Para ouvir colorido ou povoar os olhos de mundos,
queria ser poeta ou músico.
Tudo
parece bem. Meu cachorro brinca no gramado. Bem ali na poltrona o gato ronrona
enquanto se lambe. A janela continua com aquele desejo de ser pintura. O Sol aponta
um dedo escapado por uma fresta do céu. Alguns livros ainda estão sobre a mesa,
abertos como se pedissem leitura. Caneta a postos. Rascunho. Pois então! O
cenário parece favorecer para mais um dia claro, para mais uma crônica que
insiste em acontecer. Prioridade? Há muitas! Mas nem o cachorro, nem o gato,
nem a janela, nem o Sol, nem os livros, nem a caneta, nem os rascunhos me
deixam seguir. Tudo se desenha para que eu aconteça uma nova verdade. E sabe
como é. Os temperos precisam de medida, de certa minúcia. Uma pitada a menos ou
a mais é o bastante para que a coisa toda desande, ‘desaconteça’. Difícil fazer
sentir só com as palavras. Elas não têm rostos. Poderiam ter olhos, já
facilitariam bastante. Não tendo, seguimos desenhando para ver se nos afinamos
no tempo e nos sentidos.
Confesso
que diante de mim há também um poema. Poema que foi selecionado entre tantos
outros para estar morando dentro de um livro, obra que, neste momento, fala
comigo. Mastigo alguns dos versos. Tento ouvir o som que ele faz entre meus
dentes. O gosto que tem. Ora, bolas! O Sol acaba de entrar em meu quarto. Era o
que eu precisava. Será que foram os versos deste poeta?
Outro
dia ainda falei sobre isso com uma amiga. “Não consigo vestir minhas imagens
com as roupas finas que o poema pede.” Não que me importo tanto assim com
roupas, sou como Diógenes, o Cínico. Ando nu. Mesmo assim, não pense que nunca
tentei vestir meus pensamentos com a calça de alguma estrofe, ou com a camisa
de seda daquele soneto bonito do tipo que só vemos em Shakespeare, Camões e
Florbela Espanca. Nem o cinto daqueles versos serve em minhas ‘escrevinhações’.

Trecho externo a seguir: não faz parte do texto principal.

Lemma rewind_entry_ok e path rl seg pkS pkT mS mT kS kT src tgt S T blks st w :
  rel_keys st w rl pkS pkT mS mT → source_has_tde st = true → rel_files path rl seg mS mT kS kT →
  InternalKey_wf kS → InternalKey_wf kT → fresh st path → is_key_file (source_path path) = false →
  w_fs w !! source_path path = Some src → w_fs w !! target_path path = Some tgt → relation_entry e path src tgt S T blks →
  ∃ st' w' new, rewind_entry st e w = Ok st' w' ∧ same_but nothing (eq (target_path path)) st w st' w' ∧
    loaded st' path rl seg kS kT ∧ w_fs w' !! target_path path = Some new ∧ rewound seg kS kT src tgt S T blks new.
Proof.
  intros Hrk Htde Hf WS WT Hfresh Hks Hsrc Htgt He. pose proof (rk_ctxs _ _ _ _ _ _ _ Hrk) as Hw.
  destruct (pages_fetched e path rl seg pkS pkT mS mT kS kT src tgt S T blks st w) as (st1 & w1 & tgt1 & E1 & S1 & L1 & F1 & Hput); try done.
  pose proof (proj1 Hput) as Hl1. destruct He as [Hp Hss Hst Hsl Htl Hmax Hpg Hbl Ha]. unfold rewind_entry. rewrite Hp, Hpg, (bind_ok _ _ _ _ _ E1).
  assert (Forall (Z.le 0) blks) as Hb0 by (eapply Forall_impl; [exact Hbl|]; by intros b [? _]).
  pose proof (rel_keys_same _ _ _ _ _ _ _ _ _ _ Hrk S1) as Hrk1.
  assert (source_has_tde st1 = true) as Htde1 by (by rewrite (sb_tde _ _ _ _ _ _ S1)).
  assert (blks = [] ∧ fresh st1 path ∨ loaded st1 path rl seg kS kT) as Hcur by (destruct L1 as [[? ->]|]; [by left|by right]).
  unfold perform_action. rewrite Hp, Hpg, Ha, Hss, Hst. destruct (decide (T < S)%nat) as [Hlt|Hge].
  - destruct (tail_size src tgt S T) as [-> ->]; try done; [lia|].
    destruct (queue_range_ok st1 path rl seg pkS pkT mS mT kS kT src tgt1 T (S - T) w1) as (st2 & w2 & E2 & S2 & L2 & F2); try done.
    { destruct Hcur as [[_ ?]|]; [by left|by right]. }
    { rewrite (sb_files _ _ _ _ _ _ S1); [done|done|]. intros E. by apply (rf_ne _ _ _ _ _ _ _ Hf). }
    { nia. }
    eexists st2, w2, _. split; [exact E2|]. split; [by eapply same_but_trans|]. split; [done|]. split; [exact F2|].
    apply (rewound_appended _ _ _ _ _ _ _ _ w); try done. lia.
  - destruct (decide (S < T)%nat) as [Hlt|Hge2].
    + rewrite (bind_ok _ _ _ _ _ (truncate_ok path (length src) tgt1 w1 (rf_dry _ _ _ _ _ _ _ Hf) (rf_safe _ _ _ _ _ _ _ Hf) F1 ltac:(nia))).
      pose proof (write_same st1 w1 (target_path path) (take (length src) tgt1) (rf_key _ _ _ _ _ _ _ Hf)) as S2. set (w2 := set_fs _ w1) in *.
      destruct (ensure_without_pages path rl seg pkS pkT mS mT kS kT blks st1 w2) as (st3 & w3 & E3 & S3 & L3); try done.
      { exact (rel_keys_same _ _ _ _ _ _ _ _ _ _ Hrk1 S2). }
      exists st3, w3, (take (length src) tgt1). split; [exact E3|]. split; [|split; [done|split]].
      * eapply same_but_trans; [exact S1|]. eapply same_but_trans; [exact S2|]. eapply same_but_weaken; [..|exact S3]; [done|by intros p []].
      * rewrite (sb_files _ _ _ _ _ _ S3); [unfold w2; cbn; by rewrite lookup_insert_eq|apply Hf|by intros []].
      * rewrite Hsl. apply rewound_prefix; [lia|done|done].
    + destruct (ensure_without_pages path rl seg pkS pkT mS mT kS kT blks st1 w1) as (st3 & w3 & E3 & S3 & L3); try done.
      exists st3, w3, tgt1. split; [exact E3|]. split; [|split; [done|split]].
      * eapply same_but_trans; [exact S1|]. eapply same_but_weaken; [..|exact S3]; [done|by intros p []].
      * rewrite (sb_files _ _ _ _ _ _ S3); [done|apply Hf|by intros []].
      * assert (S = T) as -> by lia. rewrite <-(take_ge tgt1 (blksz * T)) by lia. apply rewound_prefix; [lia|done|done].
Qed.

(** ** The whole run *)

(** What a run for one relation starts from: the program has just started, the
    files of the relation are where the two clusters keep them, no WAL segment was
    taken from the archive. *)
Record rewind_input (st : RewindState) (w : World) (path : string) (rl : RelFileLocator) (src tgt : bytes) : Prop := {
  ri_tde : source_has_tde st = true;
  ri_fresh : fresh st path;
  ri_segs : archive_wal_segments st = [];
  ri_src : w_fs w !! source_path path = Some src;
  ri_tgt : w_fs w !! target_path path = Some tgt;
  ri_src_key : is_key_file (source_path path) = false;
  ri_fork_key fork : fork = FSM_FORKNUM ∨ fork = VISIBILITYMAP_FORKNUM → is_key_file (target_path (relpathperm rl fork)) = false;
  ri_fork_main fork : fork = FSM_FORKNUM ∨ fork = VISIBILITYMAP_FORKNUM → target_path (relpathperm rl fork) ≠ target_path path;
  ri_forks : target_path (relpathperm rl FSM_FORKNUM) ≠ target_path (relpathperm rl VISIBILITYMAP_FORKNUM);
}.

(** From the keys in memory to the keys in the files of the target. *)
Lemma finish_ok st path rl seg pkS pkT mS mT kS kT src tgt st0 w0 w :
  rel_keys st w rl pkS pkT mS mT → rel_files path rl seg mS mT kS kT → rewind_input st0 w0 path rl src tgt →
  loaded st path rl seg kS kT → source_has_tde st = true → archive_wal_segments st = [] →
  ∃ st' w', (st ← finish_fetch st; st ← ensure_tde_archive_wal (close_target_file st); fetch_tde_dir st) w = Ok st' w' ∧
    dir_rep (get_dir st' TargetTde w') (dbOid rl) pkS (<[rel_loc rl := lkey kT]> mS) ∧
    w_fs w' !! target_path path = w_fs w !! target_path path ∧ ctxs_ok w'.
Proof.
  intros Hrk Hf Hi (k1 & k2 & C & K1 & W1 & K2 & W2) Htde Hsegs.
  assert (∀ fork, fork_path st fork = target_path (relpathperm rl fork)) as Hfp by (intros fork; unfold fork_path; by rewrite C).
  destruct (flush_ok st k1 k2 path rl seg pkS pkT mS mT w) as (st1 & w1 & E1 & S1 & Hrk1 & C1 & D1 & _); try done; try apply Hf.
  { rewrite Hfp. apply (ri_fork_key _ _ _ _ _ _ Hi). by left. }
  { rewrite Hfp. apply (ri_fork_key _ _ _ _ _ _ Hi). by right. }
  { rewrite !Hfp. apply Hi. }
  assert (finish_fetch st w = Ok st1 w1) as E1' by exact E1. rewrite (bind_ok _ _ _ _ _ E1').
  assert (ensure_tde_archive_wal (close_target_file st1) w1 = Ok (close_target_file st1) w1) as E2.
  { unfold ensure_tde_archive_wal, close_target_file, with_dstfd. cbn [archive_wal_segments]. by rewrite (sb_segs _ _ _ _ _ _ S1), Hsegs. }
  rewrite (bind_ok _ _ _ _ _ E2). pose proof (rel_keys_same _ _ _ _ _ _ _ _ _ _ Hrk1 (dstfd_same st1 w1 None)) as Hrk2.
  destruct (fetch_tde_dir_ok (close_target_file st1) w1) as (st3 & w3 & E3 & S3 & G3 & C3).
  { apply Hf. } { cbn. by rewrite (sb_tde _ _ _ _ _ _ S1). } { apply Hrk2. }
  exists st3, w3. split; [exact E3|]. split; [|split].
  - rewrite G3, <-K2. apply Hrk2.
  - rewrite (sb_files _ _ _ _ _ _ S3 _ (rf_key _ _ _ _ _ _ _ Hf) ltac:(intros [])).
    apply (sb_files _ _ _ _ _ _ S1 _ (rf_key _ _ _ _ _ _ _ Hf)). rewrite !Hfp.
    intros [E|E]; symmetry in E; revert E; apply (ri_fork_main _ _ _ _ _ _ Hi); [by left|by right].
  - apply (sb_ctxs _ _ _ _ _ _ S3), Hrk1.
Qed.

Apertam o que preciso dizer. Sou gordo demais.
Contudo,
uso da crônica para falar em um amigo que nega o que não sei fazer – o poema selecionado
daquele livro saiu de seus dedos. Entretanto, nega-se a ser, a admitir que as
roupas lhe caiam bem (até o Sol espiou um pouco comigo). Quando se aventura em
dizer, diz versando. Diferente de mim que só ponho ovos. Quando uma ideia
nasce, sobram cascas para todo o lado. A ave sai, mas não é ave que fiz nascer.

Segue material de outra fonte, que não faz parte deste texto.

(* ===== verification/RewindWalThms.v ===== *)
(** WAL segments that pg_rewind keeps in the target: they are encrypted with the
    WAL keys of the target, which are replaced by those of the source, and are
    encrypted again for these. *)
From S2P Require Import Prelude Types Environ Instances Ciphers EncTde KeyFile KeyMap KeyMapSpec WalKeys WalKeysSpec WalKeysThms.
From S2P Require Import XLogSmgr XLogSmgrSpec XLogSmgrThms ArchiveTools ArchiveThms FileMap Rewind RewindThms.

Section wal.
Context {SSL : OpenSSL} {Spec : OpenSSLSpec SSL} {K : Kernel} {NF : NoFaults K} {RW : RandWorks SSL}.
Context {PKS : PrincipalKeys} {PKSpec : PrincipalKeysSpec PKS} {RP : RelPath} {RE : RewindEnv}.

(** ** Directories with WAL keys *)

(** What a directory says about WAL: its principal key and its ranges. *)
Definition wal_dir (dir : KeyDir) (pk : TDEPrincipalKey) (vs : list WRange) : Prop :=
  dir_keys dir !! GLOBAL_DATA_TDE_OID = Some pk ∧ pk_ok pk ∧ wal_file_rep (dir_files dir) pk vs ∧ ranges_ok vs.

(** The process does not write WAL of its own. *)
Definition only_reads (w : World) : Prop := w_enc_lock w = None ∧ enc_key_lsn (w_xsmgr w) = 0.

Lemma wal_dir_rep st w pk vs : wal_dir (get_dir st (rw_dir st) w) pk vs → wal_rep w pk vs.
Proof.
  unfold get_dir. rewrite decide_True by done. intros (H1 & H2 & (h & es & Hf & Hrest) & _). cbn in H1, Hf.
  rewrite key_files_lookup in Hf. split_and!; [done|done|]. exists h, es. by split.
Qed.

Lemma cache_same c b1 b2 st w : same_but nothing nothing st w st (with_cache c b1 b2 w).
Proof. by split. Qed.

(** After a directory was chosen its ranges are used. *)
Lemma choose_dir d pk vs st w :
  dirs_wf st → only_reads w → wal_dir (get_dir st d w) pk vs →
  ∃ st' w', set_data_dir st d w = Ok st' w' ∧ same_but nothing nothing st w st' w' ∧ only_reads w' ∧ rw_dir st' = d ∧ tool_ok pk vs w'.
Proof.
  intros Hwf [Hl Hx] Hdir. destruct (rewind_set_data_dir_ok st d w Hwf) as (st1 & w1 & E1 & R1 & S1 & _ & _ & C1 & X1).
  assert (wal_dir (get_dir st1 (rw_dir st1) w1) pk vs) as Hd1 by (rewrite R1, (sb_dirs _ _ _ _ _ _ S1); [done|by intros []]).
  assert (only_reads w1) as Hr by (split; [by rewrite (sb_lock _ _ _ _ _ _ S1)|by rewrite X1]).
  exists st1, w1. split_and!; try done. split; [by apply (wal_dir_rep st1)|]. split; [apply Hr|]. split; [by left|left; apply Hr].
Qed.

(** One pass over a buffer with the keys of a directory. *)
Lemma crypt_with d pk vs p orig st w :
  dirs_wf st → only_reads w → wal_dir (get_dir st d w) pk vs → piece_ok p → Z.of_nat (length orig) = p_count p →
  ∃ st' w1 w', set_data_dir st d w = Ok st' w1 ∧
    TDEXLogCryptBuffer None orig (p_count p) (p_offset p) (p_tli p) (p_segno p) (p_segSize p) w1 =
      Ok (imap (λ i, segment_byte vs (p_tli p) (p_segno p) (p_segSize p) (Z.to_nat (p_offset p) + i)) orig) w' ∧
    same_but nothing nothing st w st' w' ∧ only_reads w' ∧ rw_dir st' = d ∧ tool_ok pk vs w'.
Proof.
  intros Hwf Hr Hdir Hp Hlen. destruct (choose_dir d pk vs st w Hwf Hr Hdir) as (st1 & w1 & E1 & S1 & R1 & D1 & T1).
  destruct (tool_crypt pk vs (proj2 (proj2 (proj2 Hdir))) p orig true w1 T1 Hp Hlen) as (c & b1 & b2 & E2 & T2).
  exists st1, w1, (with_cache c b1 b2 w1). split_and!; [done|exact E2| |exact R1|done|done].
  eapply same_but_trans; [exact S1|apply cache_same].
Qed.

(** ** Segments *)

Context (tli segno : Z) (Hseg : segment_ok tli segno WalSegSz).
Context (pkT pkS : TDEPrincipalKey) (vT vS : list WRange).

Abbreviation crypt_T := (segment_crypt vT tli segno WalSegSz).
Abbreviation crypt_S := (segment_crypt vS tli segno WalSegSz).
Abbreviation BLK := (Z.to_nat XLOG_BLCKSZ).

(** [fd] is encrypted anew up to [pos]. *)
Record seg_state (fd : string) (seg : bytes) (pos : Z) (st : RewindState) (w : World) : Prop := {
  ss_wf : dirs_wf st;
  ss_reads : only_reads w;
  ss_target : wal_dir (get_dir st TargetTde w) pkT vT;
  ss_source : wal_dir (get_dir st TmpSource w) pkS vS;
  ss_file : w_fs w !! fd = Some (take (Z.to_nat pos) (crypt_S (crypt_T seg)) ++ drop (Z.to_nat pos) seg);
}.

Lemma same_write st fd d w : is_key_file fd = false → same_but nothing (eq fd) st w st (set_fs (<[fd := d]> (w_fs w)) w).
Proof.
  intros Hk. split; try done.
  - intros d' _. unfold get_dir. case_decide; [|done]. cbn. f_equal. apply map_eq. intros p. rewrite !key_files_lookup.
    destruct (is_key_file p) eqn:E; [|done]. by rewrite lookup_insert_ne by congruence.
  - intros p _ Hp. cbn. by rewrite lookup_insert_ne.
Qed.

Lemma block_replaced (new old : bytes) n k :
  length new = length old → (n + k ≤ length old)%nat →
  write_at n (slice n k new) (take n new ++ drop n old) = take (n + k) new ++ drop (n + k) old.
Proof.
  intros Hl Hle. assert (length (take n new) = n) as Hn by (rewrite length_take; lia).
  rewrite <-(take_drop k (drop n old)), drop_drop. rewrite <-Hn at 1.
  rewrite overwrite_middle by (rewrite slice_length, length_take, length_drop; lia).
  rewrite app_assoc. f_equal. unfold slice. by rewrite take_take_drop.
Qed.

Lemma seg_state_step fd seg pos st w st' w' d :
  seg_state fd seg pos st w → same_but nothing nothing st w st' w' → only_reads w' → is_key_file fd = false → 0 <= pos →
  Z.of_nat (length seg) = WalSegSz → pos + 8192 <= WalSegSz →
  d = slice (Z.to_nat pos) BLK (crypt_S (crypt_T seg)) →
  seg_state fd seg (pos + 8192) st' (set_fs (<[fd := write_at (Z.to_nat pos) d (default [] (w_fs w' !! fd))]> (w_fs w')) w').
Proof.
  intros [H1 H2 H3 H4 H5] S Hr Hk Hp Hl Hle ->. pose proof (same_write st' fd
    (write_at (Z.to_nat pos) (slice (Z.to_nat pos) BLK (crypt_S (crypt_T seg))) (default [] (w_fs w' !! fd))) w' Hk) as S2.
  set (w2 := set_fs _ w') in *. split.
  - by apply (sb_wf _ _ _ _ _ _ S2), (sb_wf _ _ _ _ _ _ S).
  - done.
  - rewrite (sb_dirs _ _ _ _ _ _ S2), (sb_dirs _ _ _ _ _ _ S); [done|by intros []..].
  - rewrite (sb_dirs _ _ _ _ _ _ S2), (sb_dirs _ _ _ _ _ _ S); [done|by intros []..].
  - unfold w2. cbn. rewrite lookup_insert_eq. f_equal. rewrite (sb_files _ _ _ _ _ _ S fd Hk) by (by intros []). rewrite H5. cbn [default].
    set (new := crypt_S (crypt_T seg)). assert (length new = length seg) as Hln by (unfold new; by rewrite !segment_crypt_length).
    replace (Z.to_nat (pos + 8192)) with (Z.to_nat pos + BLK)%nat by (unfold XLOG_BLCKSZ; lia). apply block_replaced; [done|].
    unfold XLOG_BLCKSZ. lia.
Qed.

Lemma wal_seg_loop_ok fd seg n : ∀ pos fuel st w,
  is_key_file fd = false → Z.of_nat (length seg) = WalSegSz → WalSegSz = pos + 8192 * Z.of_nat n → 0 <= pos → (n < fuel)%nat →
  seg_state fd seg pos st w → (n = 0%nat → rw_dir st = TmpSource ∧ tool_ok pkS vS w) →
  ∃ st' w', wal_seg_loop fuel st fd pos tli segno w = Ok st' w' ∧ seg_state fd seg WalSegSz st' w' ∧
    same_but nothing (eq fd) st w st' w' ∧ rw_dir st' = TmpSource ∧ tool_ok pkS vS w'.
Proof.
  induction n as [|n IH]; intros pos fuel st w Hk Hl Hs Hp Hfuel Hst Ht; (destruct fuel as [|fuel]; [lia|]); cbn [wal_seg_loop];
    rewrite (bind_ok _ _ _ _ _ (pread_ok fd XLOG_BLCKSZ pos w _ (ss_file _ _ _ _ _ Hst) Hp)).
  - assert (pos = WalSegSz) as -> by lia. exists st, w. destruct (Ht eq_refl) as [Hd Htool]. split_and!; [|done|apply same_but_refl|done|done].
    unfold slice. rewrite drop_ge; [by rewrite take_nil|]. rewrite length_app, length_take, length_drop, !segment_crypt_length. lia.
  - set (new := crypt_S (crypt_T seg)). assert (length new = length seg) as Hln by (unfold new; by rewrite !segment_crypt_length).
    set (blk := slice _ BLK _).
    assert (blk = slice (Z.to_nat pos) BLK seg) as Eblk.
    { unfold blk, slice. fold new. by rewrite drop_app_length' by (rewrite length_take; lia). }
    assert (Z.of_nat (length blk) = XLOG_BLCKSZ) as Hlen by (rewrite Eblk, slice_length; unfold XLOG_BLCKSZ; lia).
    clearbody blk. destruct blk as [|b0 blk0] eqn:Eb; [done|]. rewrite <-Eb in *. cbv zeta iota. clear Eb b0 blk0. rewrite Hlen.
    pose proof (block_ok tli segno WalSegSz Hseg pos Hp ltac:(lia)) as Hpiece.
    destruct (crypt_with TargetTde pkT vT (block_at tli segno WalSegSz pos) blk st w) as (st1 & w1 & w2 & E1 & E2 & S1 & R1 & _);
      [apply Hst|apply Hst|apply Hst|done|exact Hlen|]. rewrite (bind_ok _ _ _ _ _ E1). cbn [block_at p_count p_offset p_tli p_segno p_segSize] in E2.
    rewrite (bind_ok _ _ _ _ _ E2). rewrite Eblk, crypted_slice in *.
    assert (Z.of_nat (length (slice (Z.to_nat pos) BLK (crypt_T seg))) = XLOG_BLCKSZ) as Hlen2.
    { rewrite slice_length, segment_crypt_length. unfold XLOG_BLCKSZ. lia. }
    destruct (crypt_with TmpSource pkS vS (block_at tli segno WalSegSz pos) (slice (Z.to_nat pos) BLK (crypt_T seg)) st1 w2)
      as (st2 & w3 & w4 & E3 & E4 & S2 & R2 & D2 & T2); [apply (sb_wf _ _ _ _ _ _ S1), Hst|done| |done|exact Hlen2|].
    { rewrite (sb_dirs _ _ _ _ _ _ S1) by (by intros []). apply Hst. }
    rewrite (bind_ok _ _ _ _ _ E3). cbn [block_at p_count p_offset p_tli p_segno p_segSize] in E4.
    rewrite (bind_ok _ _ _ _ _ E4). rewrite crypted_slice. fold new.
    pose proof (same_but_trans _ _ _ _ _ _ _ _ S1 S2) as S12.
    destruct (w_fs w4 !! fd) as [bs|] eqn:Hbs.
    2: { rewrite (sb_files _ _ _ _ _ _ S12 fd Hk), (ss_file _ _ _ _ _ Hst) in Hbs by (by intros []). done. }
    assert (Z.of_nat (length (slice (Z.to_nat pos) BLK new)) = XLOG_BLCKSZ) as Hlen3 by (rewrite slice_length; unfold XLOG_BLCKSZ; lia).
    rewrite (bind_ok _ _ _ _ _ (pwrite_ok fd _ pos w4 bs Hbs Hp)), Hlen3, Z.eqb_refl. cbn [negb]. change (pos + XLOG_BLCKSZ) with (pos + 8192).
    pose proof (seg_state_step fd seg pos st w st2 w4 _ Hst S12 R2 Hk Hp Hl ltac:(lia) eq_refl) as Hst2. rewrite Hbs in Hst2. cbn [default] in Hst2.
    fold new in Hst2. set (w5 := set_fs _ w4) in *. pose proof (same_write st2 fd (write_at (Z.to_nat pos) (slice (Z.to_nat pos) BLK new) bs) w4 Hk) as S5.
    fold w5 in S5.
    destruct (IH (pos + 8192) fuel st2 w5 Hk Hl ltac:(lia) ltac:(lia) ltac:(lia) Hst2) as (st' & w' & E' & Hst' & S' & D' & T').
    { intros _. split; [done|]. apply tool_ok_write; [|done]. by intros ->. }
    exists st', w'. split_and!; [exact E'|done| |done|done].
    eapply same_but_trans; [|eapply same_but_trans; [exact S5|exact S']].
    by apply (same_but_weaken nothing nothing nothing (eq fd)); [|intros ? []|exact S12].
Qed.

(** What the block at [pos] of a segment reads as, with the keys of a directory. *)
Definition block_reads (d : TdeDir) (st : RewindState) (w : World) (path : string) (pos : Z) (data : bytes) : Prop :=
  ∃ st1 w1 w2, set_data_dir st d w = Ok st1 w1 ∧
    tdeheap_xlog_seg_read path (zeros BLK) XLOG_BLCKSZ pos tli segno WalSegSz w1 = Ok (XLOG_BLCKSZ, data) w2.

Lemma block_reads_ok d pk vs st w path seg pos :
  dirs_wf st → only_reads w → wal_dir (get_dir st d w) pk vs → is_key_file path = false → w_fs w !! path = Some seg →
  Z.of_nat (length seg) = WalSegSz → 0 <= pos → pos + XLOG_BLCKSZ <= WalSegSz →
  block_reads d st w path pos (slice (Z.to_nat pos) BLK (segment_crypt vs tli segno WalSegSz seg)).
Proof.
  intros Hwf Hr Hdir Hk Hf Hl Hp Hle. destruct (choose_dir d pk vs st w Hwf Hr Hdir) as (st1 & w1 & E1 & S1 & R1 & D1 & T1).
  assert (w_fs w1 !! path = Some seg) as Hf1 by (by rewrite (sb_files _ _ _ _ _ _ S1 path Hk) by (by intros [])).
  destruct (read_block pk vs (proj2 (proj2 (proj2 Hdir))) tli segno WalSegSz Hseg path seg (zeros BLK) pos w1 T1 Hf1 Hl)
    as (c & b1 & b2 & E & _); [by rewrite zeros_length|done|done|]. by exists st1, w1, (with_cache c b1 b2 w1).
Qed.

(** C12: a WAL segment of the target that pg_rewind keeps, or that came from an
    archive: after the program has processed it, every block of it reads with the
    WAL keys that the cluster gets, those of the source, as it did before with the
    keys of the target; the key directories and all other files stay as they were. *)
Theorem kept_segment_readable relpath seg st w :
  dry_run = false → XLogFromFileName (file_name (bytes_of relpath)) WalSegSz = Some (tli, segno) →
  dirs_wf st → only_reads w → wal_dir (get_dir st TargetTde w) pkT vT → wal_dir (get_dir st TmpSource w) pkS vS →
  is_key_file (target_path relpath) = false → w_fs w !! target_path relpath = Some seg → Z.of_nat (length seg) = WalSegSz →
  ∃ st' w', ensure_tde_wal_seg st relpath w = Ok st' w' ∧
    (∀ pos, 0 <= pos → pos + XLOG_BLCKSZ <= WalSegSz →
      ∃ data, block_reads TargetTde st w (target_path relpath) pos data ∧ block_reads TmpSource st' w' (target_path relpath) pos data) ∧
    (∀ d, get_dir st' d w' = get_dir st d w) ∧
    ∀ p, is_key_file p = false → p ≠ target_path relpath → w_fs w' !! p = w_fs w !! p.
Proof.
  intros Hdry Hname Hwf Hr HT HS Hk Hf Hl. set (fd := target_path relpath) in *.
  destruct (size_blocks tli segno WalSegSz Hseg) as [_ [k Hk8]].
  assert (seg_state fd seg 0 st w) as Hst by (by split).
  assert (file_fuel fd w = Ok (S (length seg)) w) as Ef by (unfold file_fuel, gets; by rewrite Hf).
  destruct (wal_seg_loop_ok fd seg (S k) 0 (S (length seg)) st w Hk Hl) as (st' & w' & E & Hst' & S & _ & _); [lia|lia|lia|done|done|].
  exists st', w'. split_and!.
  - unfold ensure_tde_wal_seg. rewrite Hdry, Hname. fold fd. by rewrite (bind_ok _ _ _ _ _ (open_existing fd false w seg Hf)), (bind_ok _ _ _ _ _ Ef).
  - intros pos Hp Hle. exists (slice (Z.to_nat pos) BLK (crypt_T seg)). split; [by apply (block_reads_ok TargetTde pkT)|].
    assert (w_fs w' !! fd = Some (crypt_S (crypt_T seg))) as Hf'.
    { rewrite (ss_file _ _ _ _ _ Hst'). f_equal. rewrite take_ge, drop_ge by (rewrite ?segment_crypt_length; lia). apply app_nil_r. }
    rewrite <-(segment_crypt_involutive vS tli segno WalSegSz (crypt_T seg)).
    apply (block_reads_ok TmpSource pkS); try done; [apply Hst'|apply Hst'|apply Hst'|]. by rewrite !segment_crypt_length.
  - intros d. rewrite (sb_dirs _ _ _ _ _ _ S); [done|by intros []].
  - intros p Hp Hne. rewrite (sb_files _ _ _ _ _ _ S p Hp); [done|congruence].
Qed.

End wal.

(** ** Example *)

#[local] Instance wal_env : RewindEnv := {|
  datadir_target := "/t"; datadir_source := "/s"; dry_run := false; WalSegSz := 2 ^ 20; path_is_safe_for_extraction _ := true
|}.

Definition kept_path : string := "pg_wal/000000010000000000000001".

Lemma kept_segment_readable_witness : ∃ st w st' w', ensure_tde_wal_seg st kept_path w = Ok st' w' ∧
  ∃ data, block_reads 1 1 TargetTde st w (target_path kept_path) 8192 data ∧
          block_reads 1 1 TmpSource st' w' (target_path kept_path) 8192 data.
Proof.
  destruct tool_example as (w & vs & Hw & Hr & Hc).
  set (st := mkRewindState TargetTde (λ _, mkKeyDir (key_files (w_fs w)) (w_pk_cache w)) true no_current_file None [] ∅ [] 0).
  set (w0 := set_fs (<[target_path kept_path := plain0]> (w_fs w)) (set_xsmgr (mkXLogSmgrState dummy_range None 0 0) w)).
  destruct plain0_facts as [Hl _]. exists st, w0.
  assert (wal_dir (mkKeyDir (key_files (w_fs w)) (w_pk_cache w)) pkg vs) as Hd.
  { destruct Hw as ((H1 & H2 & h & es & Hf & Hrest) & _). split_and!; [done|done| |apply Hr..]. exists h, es. split; [|done].
    cbn [dir_files]. by rewrite key_files_lookup. }
  assert (key_files (w_fs w0) = key_files (w_fs w)) as Hk.
  { apply map_eq. intros p. rewrite !key_files_lookup. destruct (is_key_file p) eqn:E; [|done]. unfold w0. cbn [w_fs set_fs].
    rewrite lookup_insert_ne; [done|]. intros <-. discriminate E. }
  destruct (kept_segment_readable 1 1 ltac:(split_and!; [vm_compute; reflexivity|unfold is_u32; lia|lia|cbn; lia])
    pkg pkg vs vs kept_path plain0 st w0) as (st' & w' & E & Hb & _).
  - reflexivity.
  - vm_compute. reflexivity.
  - intros d. apply key_files_all.
  - split; [|reflexivity]. exact (proj1 (proj2 Hw)).
  - unfold get_dir. rewrite decide_True by reflexivity. rewrite Hk. exact Hd.
  - unfold get_dir. rewrite decide_False by discriminate. exact Hd.
  - vm_compute. reflexivity.
  - unfold w0. cbn [w_fs set_fs]. apply lookup_insert_eq.
  - exact Hl.
  - exists st', w'. split; [exact E|]. apply Hb; [lia|]. cbn. unfold XLOG_BLCKSZ. lia.
Defined.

As cascas é que são minhas. O amigo é que sabe revestir de penas os passarinhos
que saem ao mundo e que preciso mostrar. Mostro, mas é ele quem o faz voar.
Acho
que preciso parar. Encasquei demais este texto. Só queria que o amigo-poeta não
desistisse. Meu negócio não são asas. Meu céu é o chão. O teu, albatroz, é lá
no alto. As estrelas gostam de ficar mais perto dos poetas. Também gosto. É por
isso que escrevo, mesmo que minha poesia seja pelada, que não caibam no poema.
Ah, senhor alfaiate, queria saber sentir o mundo como sentem as suas mãos de tecelão.